Brexit http://edm.sw1a.net/article/articleview/2689307/Brexit: disaster capitalism it's worth reading up on why the Legatum institute (linked to the hedgefundamentalist 'taxpayers alliance, and US healthcare big business) is pushing for hard brexit. They've got the ear of people like Redwood, and other Tory hard brexitiers.
Disaster capitalists, eh. Good insight.
These scumbags are probably hedging their options, as they must have been having a field day with the Eu induced disasters across Europe in the last 10 years.
 
it's more about inducing an economic shock which will make the NHS/Welfare state unaffordable in the short to medium term, and then providing a 'solution' which will be the rolling back of workers rights and wages, low taxes, low regulation, 'no tarrifs' free trade etc. Look at how it's worked in the tiger economies, and South America.
 
it's more about inducing an economic shock which will make the NHS/Welfare state unaffordable in the short to medium term, and then providing a 'solution' which will be the rolling back of workers rights and wages, low taxes, low regulation, 'no tarrifs' free trade etc.
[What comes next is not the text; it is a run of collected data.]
(* ===== verification/ServiceProps.v ===== *)
(** * No byte is lost

    Whatever the callbacks do to the flow of data and however it arrives, every byte that
    was read goes through the receiver of frames once and in order, or is still kept. *)

From S2P Require Import Prelude Ws WsRx WsRxFacts WsRxInv WsRxBulk WsRxProps WsTx WsTxFacts WsTxProps Close CloseProps Service.

Module ServiceProps.
Export Service CloseProps.

(** ** What went through the receiver *)

(** From [w] to [v] the state machine has taken the bytes [l], one by one, and nothing else
    has changed what it had gathered. *)
Inductive fed `{LwsEnv} (w : lws) : bytes -> lws -> Prop :=
| fed_start : fed w [] w
| fed_other l u v : fed w l u -> receiver v = receiver u -> fed w l v
| fed_byte l u v c m : fed w l u -> lws_rx_sm u c = (v, m) -> 0 <= m -> fed w (l ++ [c]) v.

(** The bytes flow control has kept aside. *)
Definition kept_aside (w : lws) : bytes :=
  match rxflow_buffer w with Some b => drop (Z.to_nat (rxflow_pos w)) b | None => [] end.

Definition FlowOk (w : lws) : Prop :=
  match rxflow_buffer w with Some b => 0 <= rxflow_pos w <= zlen b | None => True end.

Section Flow.
Context `{LwsEnvOk} `{!ModestCallback} (alloc : forall v n, malloc_ok v n = true).

Lemma fed_trans w a u b v : fed w a u -> fed u b v -> fed w (a ++ b) v.
Proof.
  intros F. induction 1 as [|l x y _ IH E|l x y c m _ IH E Hm]; [by rewrite app_nil_r|by apply (fed_other _ _ x)|].
  rewrite app_assoc. by apply (fed_byte _ _ x y c m).
Qed.

Lemma bytes_fed l : forall w v, rx_bytes w l = (v, 0) -> fed w l v.
Proof.
  induction l as [|c l IH]; intros w v; cbn [rx_bytes]; [intros [= <-]; constructor|]. destruct (lws_rx_sm w c) as [u m] eqn:E.
  destruct (m <? 0) eqn:Em; [done|]. intros F%IH. change (c :: l) with ([] ++ [c] ++ l). rewrite app_assoc.
  refine (fed_trans _ _ u _ _ _ F). refine (fed_byte _ _ w u c m _ E _); [constructor|lia].
Qed.

Lemma equiv_receiver w w' : w ≡ w' -> receiver w' = receiver w.
Proof. intros (i & p & -> & Hi)%equiv_split. unfold receiver. destruct w. cbn in *. unfold constant. by rewrite Hi. Qed.

Lemma equiv_noext w w' : w ≡ w' -> NoExt w' -> NoExt w.
Proof. intros (i & p & -> & _)%equiv_split. unfold NoExt. by destruct w. Qed.

(** The receiver is about to take [buf]: new bytes, or those kept aside. *)
Definition Feeding (w : lws) (buf : bytes) : Prop := rxflow_buffer w = None \/ (kept_aside w = buf /\ FlowOk w).

Lemma feeding_drop w w' src rest : Feeding w (src ++ rest) -> rxflow_buffer w' = rxflow_buffer w ->
  (rxflow_buffer w <> None -> rxflow_pos w' = rxflow_pos w + zlen src) -> Feeding w' rest.
Proof.
  unfold Feeding, kept_aside, FlowOk. intros Hf -> Hp. destruct (rxflow_buffer w) as [b|]; [|by left]. right.
  rewrite (Hp ltac:(done)). destruct Hf as [?|[Ed Ho]]; [done|]. pose proof (zlen_nonneg src). split.
  - replace (Z.to_nat (rxflow_pos w + zlen src)) with (Z.to_nat (rxflow_pos w) + length src)%nat by (unfold zlen; lia).
    rewrite <- drop_drop, Ed. apply drop_app_length.
  - apply (f_equal length) in Ed. rewrite length_drop, length_app in Ed. unfold zlen in *. lia.
Qed.

(** The protocol does not want more. *)
Definition Stopped (w : lws) : Prop := nz (rxflow_change_to w .& LWS_RXFLOW_ALLOW) = false.

(** What taking (a part of) [buf] has done. *)
Record Consumed (w : lws) (buf : bytes) (w' : lws) : Prop := {
  cs_mode : mode w' = mode w;
  cs_id : wsi_id w' = wsi_id w;
  cs_state : state w' = state w \/ state w' = LWSS_RETURNED_CLOSE_ALREADY;
  cs_inv : RxInv w';
  cs_noext : NoExt w';
  cs_flow : FlowOk w';
  cs_stop : kept_aside w' <> [] -> Stopped w';
  cs_fed : exists taken, buf = taken ++ kept_aside w' /\ fed w taken w'
}.

Lemma consumed_more w u src buf w' : fed w src u -> mode u = mode w -> wsi_id u = wsi_id w ->
  state u = state w \/ state u = LWSS_RETURNED_CLOSE_ALREADY -> Consumed u buf w' -> Consumed w (src ++ buf) w'.
Proof.
  intros F Hm Hi Hs [A1 A2 A3 A4 A5 A6 A7 (taken & -> & F')]. constructor; try congruence; try done.
  - destruct A3 as [->| ->]; [exact Hs|by right].
  - exists (src ++ taken). split; [by rewrite app_assoc|by apply (fed_trans w src u)].
Qed.

(** Nothing taken: all is kept. *)
Lemma consumed_cache w b : RxInv w -> NoExt w -> Stopped w -> Consumed w b (w {{ rxflow_buffer := Some b; rxflow_pos := 0 }}).
Proof.
  intros R N Hs. constructor.
  - by destruct w.
  - by destruct w.
  - left. by destruct w.
  - apply (inv_view w); [by destruct w|done].
  - apply (noext_view w); [by destruct w|done].
  - unfold FlowOk. destruct w. rcbn. pose proof (zlen_nonneg b). lia.
  - intros _. by destruct w.
  - exists []. split; [by destruct w|]. apply (fed_other _ _ w); [constructor|by destruct w].
Qed.

(** The count of the bytes used of those kept aside. *)
Lemma bump_same w n : let v := match rxflow_buffer w with Some _ => w {{ rxflow_pos ::= Z.add n }} | None => w end in
  v ≡ w /\ rx_view v = rx_view w /\ mode v = mode w /\ wsi_id v = wsi_id w /\ state v = state w /\
  socket_is_permanently_unusable v = socket_is_permanently_unusable w /\ rxflow_buffer v = rxflow_buffer w /\
  (rxflow_buffer w <> None -> rxflow_pos v = n + rxflow_pos w).
Proof. cbv zeta. destruct (rxflow_buffer w) eqn:Ek; [|done]. split; [apply set_pos_equiv|]. destruct w. cbn in *. done. Qed.

(** The bulk path leaves the rest of the connection alone. *)
Lemma bulk_same w buf : let v := (lws_payload_until_length_exhausted w buf).1.1 in
  mode v = mode w /\ wsi_id v = wsi_id w /\ state v = state w /\ socket_is_permanently_unusable v = socket_is_permanently_unusable w /\
  rxflow_buffer v = rxflow_buffer w /\ rxflow_pos v = rxflow_pos w.
Proof.
  unfold lws_payload_until_length_exhausted. cbv zeta. set (avail := if _ >? zlen _ then _ else _). clearbody avail.
  destruct (avail <=? 1); [done|]. destruct (all_zero_nonce w); by destruct w.
Qed.
(* ===== verification/Lextable.v ===== *)
(** * Recognition of header names (lib/parsers.c lextable_decode, lib/lextable.h,
    lib/lextable-strings.h)

    The header parser recognises method and header names one byte at a time with
    a precomputed state table.  [lextable] is the table of lextable.h, [set] the
    list of names it was generated from; the theorems say that walking the table
    never reads outside of it and recognises exactly the names of [set], in any
    mixture of cases. *)

From S2P Require Import Prelude.

Module Lextable.

(** lextable.h: a byte with bit 7 set is a transition on its low 7 bits to the
    next byte; a byte of at least 9 followed by two offset bytes is a conditional
    transition; 8 is the failure marker; a smaller byte and the one after it are
    the index of the recognised name. *)
Definition lextable : bytes :=
  [103; 64; 0; 112; 66; 0; 111; 81; 0; 104; 93; 0; 99; 102; 0; 117; 135; 0; 115; 157; 0; 13;
   214; 0; 97; 46; 1; 105; 109; 1; 100; 22; 2; 114; 31; 2; 58; 80; 2; 101; 220; 2; 102; 248; 2;
   108; 26; 3; 109; 61; 3; 116; 172; 3; 118; 199; 3; 119; 212; 3; 120; 251; 3; 8; 229; 244;
   160; 0; 0; 111; 13; 0; 114; 146; 1; 97; 212; 3; 117; 214; 3; 8; 243; 244; 160; 0; 1; 112; 7;
   0; 114; 78; 0; 8; 244; 233; 239; 238; 243; 160; 0; 2; 111; 7; 0; 116; 188; 0; 8; 243; 244;
   186; 0; 3; 111; 7; 0; 97; 114; 1; 8; 110; 7; 0; 111; 135; 1; 8; 110; 7; 0; 116; 134; 1; 8;
   229; 227; 244; 105; 7; 0; 32; 204; 3; 8; 239; 238; 186; 0; 4; 112; 10; 0; 115; 89; 3; 114;
   145; 3; 8; 231; 242; 225; 228; 229; 186; 0; 5; 233; 231; 233; 238; 186; 0; 6; 101; 7; 0;
   116; 19; 3; 8; 99; 10; 0; 114; 252; 2; 116; 255; 2; 8; 173; 247; 229; 226; 243; 239; 227;
   235; 229; 244; 173; 100; 25; 0; 101; 32; 0; 107; 41; 0; 112; 56; 0; 97; 63; 0; 110; 68; 0;
   118; 134; 1; 111; 140; 1; 8; 242; 225; 230; 244; 186; 0; 7; 138; 0; 8; 248; 244; 229; 238;
   243; 233; 239; 238; 243; 186; 0; 9; 229; 249; 49; 10; 0; 50; 10; 0; 58; 95; 1; 8; 186; 0;
   10; 186; 0; 11; 242; 239; 244; 239; 227; 239; 236; 186; 0; 12; 227; 227; 229; 240; 244; 186;
   0; 13; 239; 238; 227; 229; 186; 0; 14; 244; 240; 47; 7; 0; 50; 16; 0; 8; 177; 174; 49; 7; 0;
   48; 21; 3; 8; 160; 0; 15; 173; 243; 229; 244; 244; 233; 238; 231; 243; 186; 0; 16; 99; 13;
   0; 117; 172; 0; 103; 125; 1; 108; 126; 1; 8; 227; 229; 112; 7; 0; 115; 14; 0; 8; 244; 58; 7;
   0; 45; 89; 0; 8; 0; 17; 243; 173; 227; 239; 238; 244; 242; 239; 236; 173; 114; 7; 0; 97; 72;
   1; 8; 229; 241; 245; 229; 243; 244; 173; 232; 229; 225; 228; 229; 242; 243; 186; 0; 18; 230;
   173; 109; 13; 0; 110; 32; 0; 114; 158; 1; 117; 162; 1; 8; 111; 7; 0; 97; 142; 1; 8; 228;
   233; 230; 233; 229; 228; 173; 243; 233; 238; 227; 229; 186; 0; 19; 239; 238; 229; 173; 237;
   225; 244; 227; 232; 186; 0; 20; 101; 13; 0; 108; 20; 0; 99; 235; 0; 114; 241; 0; 8; 238;
   227; 239; 228; 233; 238; 231; 186; 0; 21; 225; 238; 231; 245; 225; 231; 229; 186; 0; 22; 97;
   7; 0; 111; 158; 1; 8; 231; 237; 225; 186; 0; 23; 227; 232; 229; 173; 227; 239; 238; 244;
   242; 239; 236; 186; 0; 24; 244; 232; 239; 242; 233; 250; 225; 244; 233; 239; 238; 186; 0;
   25; 235; 233; 229; 186; 0; 26; 229; 238; 244; 173; 108; 16; 0; 116; 30; 0; 100; 192; 0; 101;
   202; 0; 114; 227; 0; 8; 101; 10; 0; 97; 202; 0; 111; 208; 0; 8; 238; 231; 244; 232; 186; 0;
   27; 249; 240; 229; 186; 0; 28; 97; 7; 0; 101; 240; 1; 8; 244; 229; 186; 0; 29; 97; 7; 0;
   101; 10; 0; 8; 238; 231; 229; 186; 0; 30; 102; 7; 0; 116; 90; 1; 8; 101; 7; 0; 114; 77; 1;
   8; 242; 229; 242; 186; 0; 31; 0; 32; 229; 242; 243; 233; 239; 238; 186; 0; 33; 242; 233;
   231; 233; 238; 186; 0; 34; 97; 13; 0; 109; 20; 0; 112; 24; 0; 115; 26; 0; 8; 245; 244; 232;
   239; 242; 233; 244; 249; 0; 35; 229; 244; 232; 239; 228; 0; 36; 225; 244; 232; 0; 37; 99; 7;
   0; 116; 10; 0; 8; 232; 229; 237; 229; 0; 38; 225; 244; 245; 243; 0; 39; 232; 225; 242; 243;
   229; 244; 186; 0; 40; 225; 238; 231; 229; 243; 186; 0; 41; 236; 236; 239; 247; 173; 239;
   242; 233; 231; 233; 238; 186; 0; 42; 229; 186; 0; 43; 236; 239; 247; 186; 0; 44; 233; 243;
   240; 239; 243; 233; 244; 233; 239; 238; 186; 0; 45; 238; 227; 239; 228; 233; 238; 231; 186;
   0; 46; 238; 231; 245; 225; 231; 229; 186; 0; 47; 227; 225; 244; 233; 239; 238; 186; 0; 48;
   225; 238; 231; 229; 186; 0; 49; 116; 7; 0; 120; 9; 0; 8; 225; 231; 186; 0; 50; 240; 101; 7;
   0; 105; 9; 0; 8; 227; 244; 186; 0; 51; 242; 229; 243; 186; 0; 52; 242; 239; 237; 186; 0; 53;
   244; 227; 232; 186; 0; 54; 225; 238; 231; 229; 186; 0; 55; 238; 237; 239; 228; 233; 230;
   233; 229; 228; 173; 243; 233; 238; 227; 229; 186; 0; 56; 97; 10; 0; 105; 21; 0; 111; 23; 0;
   8; 243; 244; 173; 237; 239; 228; 233; 230; 233; 229; 228; 186; 0; 57; 238; 235; 186; 0; 58;
   227; 225; 244; 233; 239; 238; 186; 0; 59; 225; 248; 173; 230; 239; 242; 247; 225; 242; 228;
   243; 186; 0; 60; 248; 249; 45; 7; 0; 32; 181; 0; 8; 225; 245; 244; 232; 101; 7; 0; 111; 14;
   0; 8; 238; 244; 233; 227; 225; 244; 229; 186; 0; 61; 242; 233; 250; 225; 244; 233; 239; 238;
   186; 0; 62; 229; 243; 232; 186; 0; 63; 242; 249; 173; 225; 230; 244; 229; 242; 186; 0; 64;
   246; 229; 242; 186; 0; 65; 173; 227; 239; 239; 235; 233; 229; 186; 0; 66; 242; 233; 227;
   244; 173; 244; 242; 225; 238; 243; 240; 239; 242; 244; 173; 243; 229; 227; 245; 242; 233;
   244; 249; 186; 0; 67; 242; 225; 238; 243; 230; 229; 242; 173; 229; 238; 227; 239; 228; 233;
   238; 231; 186; 0; 68; 229; 242; 173; 225; 231; 229; 238; 244; 186; 0; 69; 97; 7; 0; 105; 9;
   0; 8; 242; 249; 186; 0; 70; 225; 186; 0; 71; 247; 247; 173; 225; 245; 244; 232; 229; 238;
   244; 233; 227; 225; 244; 229; 186; 0; 72; 244; 227; 232; 0; 73; 244; 0; 74; 236; 229; 244;
   229; 0; 75; 233; 173; 225; 242; 231; 243; 0; 76; 0; 77; 173; 114; 7; 0; 102; 16; 0; 8; 229;
   225; 236; 173; 233; 240; 186; 0; 78; 160; 0; 79; 239; 242; 247; 225; 242; 228; 229; 228;
   173; 230; 239; 242; 0; 80; 0; 81].

(** lextable-strings.h: the names, by token index. *)
Definition set : list bytes :=
  [bstr "get "; bstr "post "; bstr "options "; bstr "host:"; bstr "connection:";
   bstr "upgrade:"; bstr "origin:"; bstr "sec-websocket-draft:"; [13; 10];
   bstr "sec-websocket-extensions:"; bstr "sec-websocket-key1:"; bstr "sec-websocket-key2:";
   bstr "sec-websocket-protocol:"; bstr "sec-websocket-accept:"; bstr "sec-websocket-nonce:";
   bstr "http/1.1 "; bstr "http2-settings:"; bstr "accept:";
   bstr "access-control-request-headers:"; bstr "if-modified-since:"; bstr "if-none-match:";
   bstr "accept-encoding:"; bstr "accept-language:"; bstr "pragma:"; bstr "cache-control:";
   bstr "authorization:"; bstr "cookie:"; bstr "content-length:"; bstr "content-type:";
   bstr "date:"; bstr "range:"; bstr "referer:"; bstr "sec-websocket-key:";
   bstr "sec-websocket-version:"; bstr "sec-websocket-origin:"; bstr ":authority";
   bstr ":method"; bstr ":path"; bstr ":scheme"; bstr ":status"; bstr "accept-charset:";
   bstr "accept-ranges:"; bstr "access-control-allow-origin:"; bstr "age:"; bstr "allow:";
   bstr "content-disposition:"; bstr "content-encoding:"; bstr "content-language:";
   bstr "content-location:"; bstr "content-range:"; bstr "etag:"; bstr "expect:";
   bstr "expires:"; bstr "from:"; bstr "if-match:"; bstr "if-range:";
   bstr "if-unmodified-since:"; bstr "last-modified:"; bstr "link:"; bstr "location:";
   bstr "max-forwards:"; bstr "proxy-authenticate:"; bstr "proxy-authorization:";
   bstr "refresh:"; bstr "retry-after:"; bstr "server:"; bstr "set-cookie:";
   bstr "strict-transport-security:"; bstr "transfer-encoding:"; bstr "user-agent:";
   bstr "vary:"; bstr "via:"; bstr "www-authenticate:"; bstr "patch"; bstr "put";
   bstr "delete"; bstr "uri-args"; bstr "proxy "; bstr "x-real-ip:"; bstr "http/1.0 ";
   bstr "x-forwarded-for"; bstr "connect "; []].

Definition FAIL_CHAR : Z := 8.

Definition lower (c : Z) : Z := if (c >=? 65) && (c <=? 90) then c + (97 - 65) else c.

(** The [while (1)] of lextable_decode.  [None] stands for a read outside of the
    table; every round that does not return moves [pos] forward, so that a number
    of rounds equal to the length of the table is enough. *)
Fixpoint decode_loop (fuel : nat) (pos : Z) (c : Z) : option Z :=
  match fuel with
  | O => None
  | S fuel =>
      b ← lextable !! Z.to_nat pos;
      if nz (b .& 128) then
        if negb (b .& 127 =? c) then Some (-1)
        else
          let pos := pos + 1 in
          b ← lextable !! Z.to_nat pos;
          if b =? FAIL_CHAR then Some (-1) else Some pos
      else if b =? FAIL_CHAR then Some (-1)
      else if b <? FAIL_CHAR then Some pos
      else if b =? c then
        lo ← lextable !! Z.to_nat (pos + 1);
        hi ← lextable !! Z.to_nat (pos + 2);
        Some (pos + lo + (hi .<< 8))
      else decode_loop fuel (pos + 3) c
  end.

(** [c] is a (signed) [char]. *)
Definition lextable_decode (pos c : Z) : option Z :=
  decode_loop (length lextable) pos (lower c).

(** The use lws_parse makes of it: bytes are fed until the position is negative
    (unknown name) or on a terminal marker, whose two bytes are the token. *)
Inductive lexed := Unknown (rest : bytes) | Partial (pos : Z) | Known (n : Z) (rest : bytes).

#[global] Instance lexed_eq_dec : EqDecision lexed.
Proof. solve_decision. Defined.

Definition terminal (pos : Z) : option Z :=
  hi ← lextable !! Z.to_nat pos;
  if hi <? FAIL_CHAR then
    lo ← lextable !! Z.to_nat (pos + 1); Some ((hi .<< 8) .| lo)
  else None.

(** One byte: unknown name ([inl None]), recognised token or a further position. *)
Definition lex_step (pos c : Z) : option (option Z + Z) :=
  pos ← lextable_decode pos (s8 c);
  Some (if pos <? 0 then inl None
        else match terminal pos with Some n => inl (Some n) | None => inr pos end).

Section Run.
Variable step : Z -> Z -> option (option Z + Z).

Fixpoint lex_run (pos : Z) (s : bytes) : option lexed :=
  match s with
  | [] => Some (Partial pos)
  | c :: r =>
      match step pos c with
      | None => None
      | Some (inl None) => Some (Unknown r)
      | Some (inl (Some n)) => Some (Known n r)
      | Some (inr pos) => lex_run pos r
      end
  end.
End Run.

Definition lex_name : Z -> bytes -> option lexed := lex_run lex_step.

(** ** The edges of a state *)

Fixpoint edges_loop (fuel : nat) (pos : Z) : option (list (Z * Z)) :=
  match fuel with
  | O => None
  | S fuel =>
      b ← lextable !! Z.to_nat pos;
      if nz (b .& 128) then
        nb ← lextable !! Z.to_nat (pos + 1);
        Some (if nb =? FAIL_CHAR then [] else [(b .& 127, pos + 1)])
      else if b =? FAIL_CHAR then Some []
      else if b <? FAIL_CHAR then None
      else
        lo ← lextable !! Z.to_nat (pos + 1);
        hi ← lextable !! Z.to_nat (pos + 2);
        es ← edges_loop fuel (pos + 3);
        Some ((b, pos + lo + (hi .<< 8)) :: es)
  end.

Definition edges (pos : Z) : option (list (Z * Z)) := edges_loop (length lextable) pos.

Fixpoint assoc (c : Z) (es : list (Z * Z)) : Z :=
  match es with
  | [] => -1
  | (b, t) :: es => if b =? c then t else assoc c es
  end.

#[local] Opaque lextable.

Lemma decode_edges_loop fuel : forall pos es c,
  edges_loop fuel pos = Some es -> decode_loop fuel pos c = Some (assoc c es).
Proof.
  induction fuel as [|fuel IH]; intros pos es c H; [done|]. cbn in *.
  destruct (lextable !! Z.to_nat pos) as [b|]; [|done]. cbn in *.
  destruct (nz (b .& 128)).
  { destruct (lextable !! Z.to_nat (pos + 1)) as [nb|]; [|done]. cbn in *. simplify_eq.
    destruct (b .& 127 =? c) eqn:E; cbn; destruct (nb =? FAIL_CHAR); cbn; by rewrite ?E. }
  destruct (b =? FAIL_CHAR); [by simplify_eq|].
  destruct (b <? FAIL_CHAR); [done|].
  destruct (lextable !! Z.to_nat (pos + 1)) as [lo|]; [|done].
  destruct (lextable !! Z.to_nat (pos + 2)) as [hi|]; [|done]. cbn in *.
  destruct (edges_loop fuel (pos + 3)) as [es'|] eqn:E; [|done]. cbn in *. simplify_eq. cbn.
  destruct (b =? c); [done|]. by apply IH.
Qed.
(** label start_fragment *)
Lemma start_fragment_ok w : AhInv (ah w) -> AllTerm (ah w) ->
  0 <= parser_state w < WSI_TOKEN_COUNT -> 1 <= current_token_limit w ->
  ok (start_fragment w) (fun rw => (rw.1 = 0 \/ rw.1 = -1) /\
    (rw.1 = 0 -> exists a, rw.2 = with_ah w a /\ Collecting rw.2 /\
                      (forall i, 1 <= i < nfrag a -> Term a i) /\
                      Frame (parser_state w) (ah w) a)).
Proof.
  intros Ha Ht Hp Hl. pose proof (ai_nfrag _ Ha) as Hn.
  assert (Hs : start_fragment w = excessive (with_ah w (next_nfrag (ah w)))).
  { rewrite <- next_nfrag_eq by done. by destruct w. }
  rewrite Hs. clear Hs. unfold excessive.
  destruct w as [a ups0 ues0 lp limit st ple ps md hc rev stat]. cbn in *.
  destruct (nfrag a + 1 =? NFRAGS) eqn:E; zbool; [cbn; by split; [right|]|].
  rewrite set_frag_new by (done || lia). cbn.
  pose proof (new_frag_inv a Ha ltac:(lia)) as Hnew.
  assert (Hcur : get_frag (new_frag a) (nfrag a + 1) = Some (mkFrag (pos a) 0 0))
    by (rewrite new_frag_get, Z.eqb_refl by (done || lia); done).
  pose proof (get_index_ok a ps Ha Hp) as Hidx. change (get_index (new_frag a) ps) with (get_index a ps).
  eapply ok_bind; [exact Hidx|]. intros n Hni. cbn in Hni.
  destruct (n =? 0) eqn:En; zbool.
  { change (nfrag a + 1) with (nfrag (new_frag a)) at 1.
    rewrite (set_index_first (new_frag a)) by done. cbn. split; [by left|]. intros _.
    exists (first_frag (new_frag a) ps). split; [done|]. split.
    - constructor; cbn; [by apply first_frag_inv|lia|done|].
      intros g Hg. change (get_frag (new_frag a) (nfrag a + 1) = Some g) in Hg. simplify_eq. cbn. lia.
    - split.
      + intros i Hi. cbn in Hi.
        exact (new_frag_term a i Ha ltac:(lia) ltac:(lia) (Ht i ltac:(lia))).
      + constructor; [cbn; lia|done| |exact (new_frag_old a Ha ltac:(lia))].
        intros h' Hh Hne. unfold get_index. cbn. by rewrite list_lookup_insert_ne by lia. }
  eapply ok_bind.
  { apply (chain_end_ok (new_frag a) (nfrag a)); [|lia|unfold NFRAGS, WSI_TOKEN_COUNT in *; lia].
    intros i Hi. rewrite new_frag_get by (done || lia).
    destruct (i =? nfrag a + 1) eqn:Ei; zbool; [lia|]. by apply inv_links. }
  cbn. intros e (He & f & Hf). rewrite Hf. cbn.
  pose proof (set_frag_link (new_frag a) e f Hf) as Hset. cbn in Hset. rewrite Hset. clear Hset. cbn.
  pose proof (link_frag_inv (new_frag a) e f Hnew ltac:(cbn; lia) Hf) as Hlink.
  assert (Hcur' : get_frag (link_frag (new_frag a) e f) (nfrag a + 1) = Some (mkFrag (pos a) 0 0)).
  { rewrite link_frag_get by (done || cbn; lia). destruct (nfrag a + 1 =? e) eqn:Ee; zbool; [lia|done]. }
  eapply ok_bind.
  { apply issue_char_ok. constructor; cbn; [done|lia|done|]. intros g Hg.
    change (get_frag (link_frag (new_frag a) e f) (nfrag a + 1) = Some g) in Hg.
    rewrite Hcur' in Hg. simplify_eq. cbn. lia. }
  intros [r w'] [[= -> ->]|(a' & Hw & Hc & Hk & Hr & _)]; cbn in *; [split; [by right|done]|].
  subst w'. destruct Hr as [-> | ->]; cbn; (split; [by left|]); intros _; exists a'; (split; [done|]).
  all: destruct Hk as [Hkn Hki Hkd Hkf Hkt]; cbn in Hkn, Hki, Hkd, Hkt; (split_and!; [done| |]).
  all: try (intros i Hi; rewrite Hkn in Hi; apply Hkt; [lia|];
    apply (link_frag_term (new_frag a)); try done; cbn; try lia;
    apply new_frag_term; try done; try lia; apply Ht; lia).
  all: constructor; [cbn; lia|exact Hkd|intros h' _ _; unfold get_index; by rewrite Hki|].
  all: cbn; intros i f0 Hi Hf0; destruct (new_frag_old a Ha ltac:(lia) i f0 Hi Hf0) as (f1 & Hf1 & Ho1).
  all: destruct (link_frag_old (new_frag a) e f Hnew ltac:(cbn; lia) Hf i f1 ltac:(lia) Hf1)
    as (f2 & Hf2 & Ho2).
  all: destruct (Hkf i f2 ltac:(lia) Hf2) as (f3 & Hf3 & Ho3); exists f3; split; [done|congruence].
Qed.

End Facts.
End HdrFacts.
Look at how it's worked in the tiger economies, and South America.
... and certain European countries, no?
 
I think there is more than brexit at work here. It does seem like 38yrs of Thatcherism/Blairism has run it's course & there is a genuine appetite for change. I think this would have happened with no brexit & Cameron still as PM but it might have taken a bit longer. I don't think Labour leadership is that bothered about what brexit we get they just want the Tories to fuck it up enough to get a Labour victory at next GE.

Fair enough. To extrapolate that scenario, it takes us back to Wilson's time. How long then before Corbyn and McDonnell bankrupt the country, go begging to the IMF and devalue the currency?

Do not forget, neither Corbyn or McDonnell have even been a PPS, never mind held ministerial office.
 
Yep - I don't see Brexit making all that much difference in the long run, at least not for people lucky enough to not have to worry about residency issues - people will probably be a little bit worse off and the Tories may eventually end up a little stronger, but no massive change. Britain's not going to suddenly turn into Singapore or Albania because of it. The vote that really has a chance to be transformative will be the one on electing a left-wing Labour government, and if that happens I'll be very happy to admit I was wrong about Brexit.

A left wing Labour government will bankrupt the country, and destroy the remaining value of the currency. Borrow and spend, tax and spend. No thought to repayment. Of course, Corbyn's paymasters will be looking for preference for their members, to the detriment of everyone else.